Ron flinched visibly in front of him.

“It took me until last September to face this, nearly five years.”

Andrew started walking again and Ron walked beside him. Ron’ questions were not about Andrew, it was a middle aged council worker trying to figure out how to face the rest of his life. They kept walking in silence until they approached the café.

“You are alright for a gownie Andrew, you know that.”

High praise indeed. When they entered Peggy’s Ron walked over to the rest of the crew at their normal table and Andrew got his bowl of soup and sat on his own as usual. Peggy watched him but never came over. Andrew was out of there quickly to get back to College in time. He thought about Ron on and off all day, Brian and Mary had a second daughter into which they could pour their love, and he knew that he had been a helpful distraction, especially for Brian that first year. Andrew only hoped that Ron and Dot had the something similar for them. His third day, and second Monday night, at Addenbrooke’s was still quiet and slow-going. There was less energy and although he spoke to a few children, and spent some time with one or two parents, that spark of connection from the autumn was missing.

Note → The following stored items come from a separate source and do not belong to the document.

(** ** Reading a trace *)

Definition rpc_calls (t : list event) : list (nat * string * SendOrderConfirmationRequest) :=
  flat_map (fun e => match e with EvCall c m r => [(c, m, r)] | _ => [] end) t.

Definition log_records (t : list event) : list log_record :=
  flat_map (fun e => match e with EvLog r => [r] | _ => [] end) t.

Definition channels_opened (t : list event) : list (nat * string) :=
  flat_map (fun e => match e with EvChannel i a => [(i, a)] | _ => [] end) t.

Definition channels_closed (t : list event) : list nat :=
  flat_map (fun e => match e with EvClose i => [i] | _ => [] end) t.

Definition is_level (lv : log_level) (r : log_record) : bool :=
  match lv, level r with
  | INFO, INFO | ERROR, ERROR => true
  | _, _ => false
  end.

Definition count_level (lv : log_level) (rs : list log_record) : nat :=
  length (filter (is_level lv) rs).

(** What an observer of the wire and of the log sees: requests and log
    records, without the identity of the channel object that carried them. *)
Inductive observation : Type :=
| ObsRequest (method : string) (request : SendOrderConfirmationRequest)
| ObsLog (r : log_record).

Definition observe (t : list event) : list observation :=
  flat_map (fun e => match e with
                     | EvCall _ m r => [ObsRequest m r]
                     | EvLog r => [ObsLog r]
                     | _ => []
                     end) t.

(** ** Names for what is logged and where *)

Definition address : string := "[::]:8080".

Definition info_record (msg : string) : log_record :=
  {| logger_name := "emailservice-client"; level := INFO; message := msg |}.

Definition error_record (msg : string) : log_record :=
  {| logger_name := "emailservice-client"; level := ERROR; message := msg |}.

(** The log records of a call whose request went out, by what the service
    answers. *)
Definition answer_events (o : option rpc_outcome) : list event :=
  match o with
  | Some (Returns _) => [EvLog (info_record "Request sent.")]
  | Some (Raises (GrpcRpcError err)) =>
      [EvLog (error_record (details err));
       EvLog (error_record (format_pair (name (code err)) (value (code err))))]
  | Some (Raises (OtherError _ _)) => []
  | None => []
  end.

(** How such a call ends. *)
Definition answer_result (o : option rpc_outcome) : signal + unit :=
  match o with
  | Some (Returns _) => inr tt
  | Some (Raises (GrpcRpcError _)) => inr tt
  | Some (Raises (OtherError cls msg)) => inl (Exception (OtherError cls msg))
  | None => inl Hang
  end.

(** The two outcomes of the remote call that the function handles: a
    response, or a [grpc.RpcError]. *)
Definition success_or_rpc_failure (o : rpc_outcome) : Prop :=
  match o with
  | Returns _ => True
  | Raises (GrpcRpcError _) => True
  | Raises (OtherError _ _) => False
  end.

(** ** Concrete data for runs *)

Definition world0 : world := {| channels := []; pending := []; trace := [] |}.

Definition order123 : pyval := PyDict [("order_id", PyStr "123")].

Definition unavailable : RpcError :=
  {| details := "unavailable"; code := UNAVAILABLE |}.

Definition two_orders : list (pyval * pyval) :=
  [(PyStr "a@b.com", order123); (PyNone, PyNone)].

(** A schema to run with: an order of two string fields.  A key that is no
    field is a ValueError, a field value that is no string a TypeError. *)
Definition sample_text (field : string) (v : pyval) : string :=
  ("bad value for field " ++ field)%string.

Fixpoint sample_rejects (items : list (string * pyval)) : option (string * string) :=
  match items with
  | [] => None
  | (key, v) :: items' =>
      if String.eqb key "order_id" || String.eqb key "shipping_tracking_id" then
        match v with
        | PyStr _ => sample_rejects items'
        | _ => Some ("TypeError", sample_text key v)
        end
      else Some ("ValueError", ("no field " ++ key)%string)
  end.

(** ** The request constructor and the function *)

Section Demo_pb2.

(** The generated module [demo_pb2] and the protobuf runtime under it are
    not part of the sources.  Two things of theirs are parameters: the text
    of the TypeError raised for a value of the wrong kind in a field, and
    what the message type of the order makes of a record: nothing to object
    ([None]), or the class and text of the exception it raises. *)
Variable type_error_text : string -> pyval -> string.
Variable OrderResult_rejects : list (string * pyval) -> option (string * string).

(** The keyword argument [email=]: [None] leaves the field unset, a string
    sets it, anything else is a TypeError. *)
Definition email_field (v : pyval) : (string * string) + string :=
  match v with
  | PyNone => inr ""
  | PyStr s => inr s
  | PyInt _ | PyDict _ => inl ("TypeError", type_error_text "email" v)
  end.

(** The keyword argument [order=]: [None] leaves the field unset, a record
    is handed to the message type of the order, anything else is a
    TypeError. *)
Definition order_field (v : pyval) : (string * string) + option pyval :=
  match v with
  | PyNone => inr None
  | PyDict items =>
      match OrderResult_rejects items with
      | Some e => inl e
      | None => inr (Some v)
      end
  | PyInt _ | PyStr _ => inl ("TypeError", type_error_text "order" v)
  end.

(** [demo_pb2.SendOrderConfirmationRequest(email=..., order=...)], the
    keyword arguments taken in the order they are written: the request, or
    the class and text of the exception raised. *)
Definition SendOrderConfirmationRequest_init (email order : pyval)
    : (string * string) + SendOrderConfirmationRequest :=
  match email_field email with
  | inl e => inl e
  | inr s =>
      match order_field order with
      | inl e => inl e
      | inr o => inr {| email := s; order := o |}
      end
  end.

Definition new_SendOrderConfirmationRequest (email order : pyval)
    : py SendOrderConfirmationRequest :=
  match SendOrderConfirmationRequest_init email order with
  | inl (cls, msg) => raise (Exception (OtherError cls msg))
  | inr request => ret request
  end.

(** Whether the constructor takes the pair. *)
Definition accepted (email order : pyval) : bool :=
  match SendOrderConfirmationRequest_init email order with
  | inl _ => false
  | inr _ => true
  end.

Definition send_confirmation_email (email order : pyval) : py unit :=
  channel <- insecure_channel "[::]:8080" ;;
  stub <- EmailServiceStub channel ;;
  try_except_RpcError
    (request <- new_SendOrderConfirmationRequest email order ;;
     response <- SendOrderConfirmation stub request ;;
     logger_info logger "Request sent.")
    (fun err =>
       logger_error logger (details err) ;;
       logger_error logger (format_pair (name (code err)) (value (code err)))).

(** A caller that sends one confirmation per (email, order) pair, in order:
    [for email, order in args: send_confirmation_email(email, order)]. *)
Fixpoint send_all (args : list (pyval * pyval)) : py unit :=
  match args with
  | [] => ret tt
  | (email, order) :: args' =>
      send_confirmation_email email order ;; send_all args'
  end.

(** The request that goes out for a pair the constructor takes. *)
Definition request_of (a : pyval * pyval) : SendOrderConfirmationRequest :=
  {| email := match fst a with PyStr s => s | _ => "" end;
     order := match snd a with PyNone => None | _ => Some (snd a) end |}.

(** The events of one call, by what the constructor and the service do. *)
Definition call_events (n : nat) (email order : pyval) (o : option rpc_outcome)
    : list event :=
  EvChannel n address
  :: match SendOrderConfirmationRequest_init email order with
     | inl _ => []
     | inr request => EvCall n "SendOrderConfirmation" request :: answer_events o
     end.

(** How one call ends. *)
Definition call_result (email order : pyval) (o : option rpc_outcome) : signal + unit :=
  match SendOrderConfirmationRequest_init email order with
  | inl (cls, msg) => inl (Exception (OtherError cls msg))
  | inr _ => answer_result o
  end.

(** The answers one call leaves for the next ones. *)
Definition call_pending (email order : pyval) (p : list rpc_outcome) : list rpc_outcome :=
  match SendOrderConfirmationRequest_init email order with
  | inl _ => p
  | inr _ => tl p
  end.

(** The events of several calls, every pair taken by the constructor and
    every call answered, the first channel being number [n]. *)
Fixpoint batch_events (n : nat) (args : list (pyval * pyval))
    (answers : list rpc_outcome) : list event :=
  match args with
  | [] => []
  | (email, order) :: args' =>
      call_events n email order (hd_error answers)
      ++ batch_events (S n) args' (tl answers)
  end.

(** ** Lemmas *)

Lemma skipn_own_length {A : Type} (l r : list A) : skipn (length l) (l ++ r) = r.
Proof. induction l as [|x l IH]; simpl; auto. Qed.

Lemma fresh_channel_open (cs : list channel) (c : channel) p t :
  closed c = false ->
  is_open (length cs) {| channels := cs ++ [c]; pending := p; trace := t |} = true.
Proof.
  intros Hc. unfold is_open. simpl.
  rewrite nth_error_app2 by lia. rewrite Nat.sub_diag. simpl.
  rewrite Hc. reflexivity.
Qed.

(** *** The monad's equations *)

Section Equations.
Context {A B : Type}.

OTC that term had no nights off, an easy evening where there was less focus and some goofing off. The training syllabus needed to be gone through and so by 10.10 they were weary after a long day at the department followed by three hours of being told they were ‘fucking useless’ by the permanent staff. Now they weren’t wrong, but still. Did that stop them going to Cindies? Exactly. Andrew’s tall guy, jumping the queue trick was getting people seriously pissed off at him, but they had their beers, he had got the first round in and it was someone else’s problem for the rest of the night. Rollie and Andrew stood and scoped the place out as Jack dragged Matt off to be his wingman.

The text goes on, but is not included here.